Of course, a lot of Brits would agree wholeheartedly; they've been going on about how rubbish things are in Britain (or at least England) for hundreds of years now, and turned it into a national pastime; the horribleness of life in Britain and of its inhabitants (the viewers and their friends excluded, of course) has become a staple of TV shows from Little Britain to Monkey Dust, not to mention the subject of numerous songs. Still, it's one thing to knowingly say "yes, our country's a bit rubbish" and another to see a bunch of foreigners slagging it off in a travel guide.
On the upside, the Lonely Planet praised Britain's multicultural society, with particular reference to curries. Being Australian, of course, they couldn't be expected to praise their warm, foamy beer.
Things I didn't know until today: apparently, David McClymont, the bass player from the seminal early-1980s Scottish indie band Orange Juice, wrote the Lonely Planet book on Melbourne. (Or so someone claims on last.fm)

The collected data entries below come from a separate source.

(** *** Queries *)

(** TEXT comparison (BINARY collation). *)
Fixpoint str_leb (a b : str) : bool :=
  match a, b with
  | [], _ => true
  | _ :: _, [] => false
  | x :: a', y :: b' => (x <? y) || ((x =? y) && str_leb a' b')
  end.

(** NULL sorts before every TEXT. *)
Definition value_leb (a b : value) : bool :=
  match a, b with
  | None, _ => true
  | Some _, None => false
  | Some x, Some y => str_leb x y
  end.

Fixpoint insert_desc (r : document_row) (sorted : list document_row)
  : list document_row :=
  match sorted with
  | [] => [r]
  | x :: xs =>
      if value_leb (d_created_at x) (d_created_at r) then r :: x :: xs
      else x :: insert_desc r xs
  end.

(** [ORDER BY created_at DESC]; rows with equal keys keep their order. *)
Definition order_by_created_at_desc (rows : list document_row) : list document_row :=
  fold_right insert_desc [] rows.

(** [LIMIT ?]: a negative limit is no limit. *)
Definition sql_limit {A} (limit : Z) (rows : list A) : list A :=
  if (limit <? 0)%Z then rows else firstn (Z.to_nat limit) rows.

(** [OFFSET ?] *)
Definition sql_offset {A} (offset : Z) (rows : list A) : list A :=
  if (offset <? 0)%Z then rows else skipn (Z.to_nat offset) rows.

(** [column = ?] on a TEXT parameter. *)
Definition sql_eq (v : value) (s : str) : bool :=
  match v with
  | Some x => str_eqb x s
  | None => false
  end.

(** [if doc_type and doc_type != "All"] then [WHERE doc_type = ?]. *)
Definition type_filter (doc_type : option str) (d : document_row) : bool :=
  match doc_type with
  | None => true
  | Some t =>
      if negb (str_eqb t []) && negb (str_eqb t (u "All"))
      then sql_eq (d_doc_type d) t
      else true
  end.

Definition get_documents (c : conn) (doc_type : option str) (limit offset : Z)
  : list document_row :=
  sql_limit limit
    (sql_offset offset
       (order_by_created_at_desc (filter (type_filter doc_type) (documents c)))).

Definition get_document (c : conn) (doc_id : str) : option document_row :=
  find (fun d => str_eqb (d_id d) doc_id) (documents c).

(** [ORDER BY id ASC]: the table is kept in increasing [id]. *)
Definition get_images_by_doc (c : conn) (doc_id : str) : list image_row :=
  filter (fun r => str_eqb (i_document_id r) doc_id) (images c).

(** SQLite's [LIKE]: [%] matches any run of characters, [_] any one
    character, every other character itself up to ASCII case. *)
Definition ascii_fold (c : N) : N :=
  if (0x41 <=? c) && (c <=? 0x5A) then c + 32 else c.

Fixpoint sql_like (pat text : str) : bool :=
  match pat with
  | [] => match text with [] => true | _ :: _ => false end
  | p :: pat' =>
      if p =? 0x25 then
        (fix any (t : str) : bool :=
           sql_like pat' t
           || match t with
              | [] => false
              | _ :: t' => any t'
              end) text
      else
        match text with
        | [] => false
        | c :: text' =>
            ((p =? 0x5F) || (ascii_fold p =? ascii_fold c)) && sql_like pat' text'
        end
  end.

(** [column LIKE ?]; NULL is not a match. *)
Definition col_like (v : value) (pat : str) : bool :=
  match v with
  | Some t => sql_like pat t
  | None => false
  end.

Section Search.

(** FTS5's [documents_fts MATCH ?]: a query the FTS5 parser rejects raises
    [sqlite3.OperationalError] ([None]); otherwise it selects rows of the
    index. *)
Variable fts5_match : str -> option (fts_row -> bool).

(** The index-backed path: [None] when it raised OperationalError. *)
Definition search_documents_fts (c : conn) (query : str) (doc_type : option str)
  (limit : Z) : option (list document_row) :=
  let q := strip query in
  match documents_fts c with
  | None => None
  | Some index =>
      match fts5_match q with
      | None => None
      | Some matches =>
          let joined :=
            flat_map
              (fun f =>
                 filter (fun d => str_eqb (d_id d) (f_document_id f)
                                  && type_filter doc_type d)
                        (documents c))
              (filter matches index) in
          Some (sql_limit limit (order_by_created_at_desc joined))
      end
  end.

(** The rows the fallback's WHERE clause selects. *)
Definition like_candidates (c : conn) (query : str) (doc_type : option str)
  : list document_row :=
  let q := strip query in
  let like := u "%" ++ q ++ u "%" in
  filter (fun d => type_filter doc_type d
                   && (sql_like like (d_id d) || col_like (d_title d) like
                       || col_like (d_ocr_text d) like))
         (documents c).

(** The substring-scan fallback path. *)
Definition search_documents_like (c : conn) (query : str) (doc_type : option str)
  (limit : Z) : list document_row :=
  sql_limit limit (order_by_created_at_desc (like_candidates c query doc_type)).

Definition search_documents (c : conn) (query : str) (doc_type : option str)
  (limit : Z) : list document_row :=
  match search_documents_fts c query doc_type limit with
  | Some rows => rows
  | None => search_documents_like c query doc_type limit
  end.

End Search.

End Db.
Import Db.

(** ** [core/ocr_engine.py]

    Confidences are Python floats: IEEE 754 binary64. *)

Module OcrEngine.

Local Open Scope float_scope.

(** One detection [r] of the recognizer: [r[1]] and [r[2]] (the bounding box
    [r[0]] is never read). *)
Record detection := {
  det_text : str;
  det_conf : float
}.

(** The builtin [sum] on floats, accumulating from the left, from 0. *)
Definition sum_left (xs : list float) : float :=
  fold_left PrimFloat.add xs 0.

(** The builtin [sum] on floats as CPython 3.12 and later compute it:
    Neumaier's compensated summation. *)
Definition neumaier_step (st : float * float) (x : float) : float * float :=
  let (f, c) := st in
  let t := f + x in
  if PrimFloat.leb (abs x) (abs f) then (t, c + ((f - t) + x))
  else (t, c + ((x - t) + f)).

Definition is_finite (c : float) : bool :=
  negb (is_nan c) && negb (is_infinity c).

Definition sum_neumaier (xs : list float) : float :=
  let (f, c) := fold_left neumaier_step xs (0, 0) in
  if negb (PrimFloat.eqb c 0) && is_finite c then f + c else f.

(** [float(n)] of a length. *)
Definition float_of_nat (n : nat) : float :=
  PrimFloat.of_uint63 (Uint63.of_Z (Z.of_nat n)).

Section RunEasyocr.

(** A decoded image handed to the recognizer. *)
Variable image : Type.
(** [Image.open], [preprocess_image_pil], [pil_to_cv], [preprocess_image_cv];
    [None] when one of them raises. *)
Variable preprocess : str -> option image.
(** [reader.readtext(..., detail=1)] on a path or on a decoded image; [None]
    when it raises. *)
Variable readtext : str + image -> option (list detection).
(** The interpreter's [sum]. *)
Variable py_sum : list float -> float.

Definition run_easyocr (image_path : str) (enhance : bool) : option (str * float) :=
  if negb enhance then
    match readtext (inl image_path) with
    | None => None
    | Some results =>
        match results with
        | [] => Some ([], 0)
        | _ :: _ =>
            let text := strip (join [0x0A%N] (map det_text results)) in
            let conf := py_sum (map det_conf results)
                        / float_of_nat (Nat.max (length results) 1) in
            Some (text, conf)
        end
    end
  else
    match preprocess image_path with
    | None => None
    | Some cv_img =>
        match readtext (inr cv_img) with
        | None => None
        | Some results =>
            match results with
            | [] => Some ([], 0)
            | _ :: _ =>
                let text := strip (join [0x0A%N] (map det_text results)) in
                let conf := py_sum (map det_conf results)
                            / float_of_nat (Nat.max (length results) 1) in
                Some (text, conf)
            end
        end
    end.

This book looks interesting; it's apparently a travel guide for aspiring surrealists and such, filled with suggestions for offbeat ways of experiencing foreign locales:
Do you yearn for the glories of yesteryear? Pack an octogenarian guidebook and replace the subway with a penny farthing for an Anachronistic Adventure. Do you like to gamble? Taste the real thrill of adventure with Trip Poker or Monopoly Travel. Are you desperate for a holiday but strapped for cash? To undertake Budget Tourism low funds are not an obstance but a prerequisite.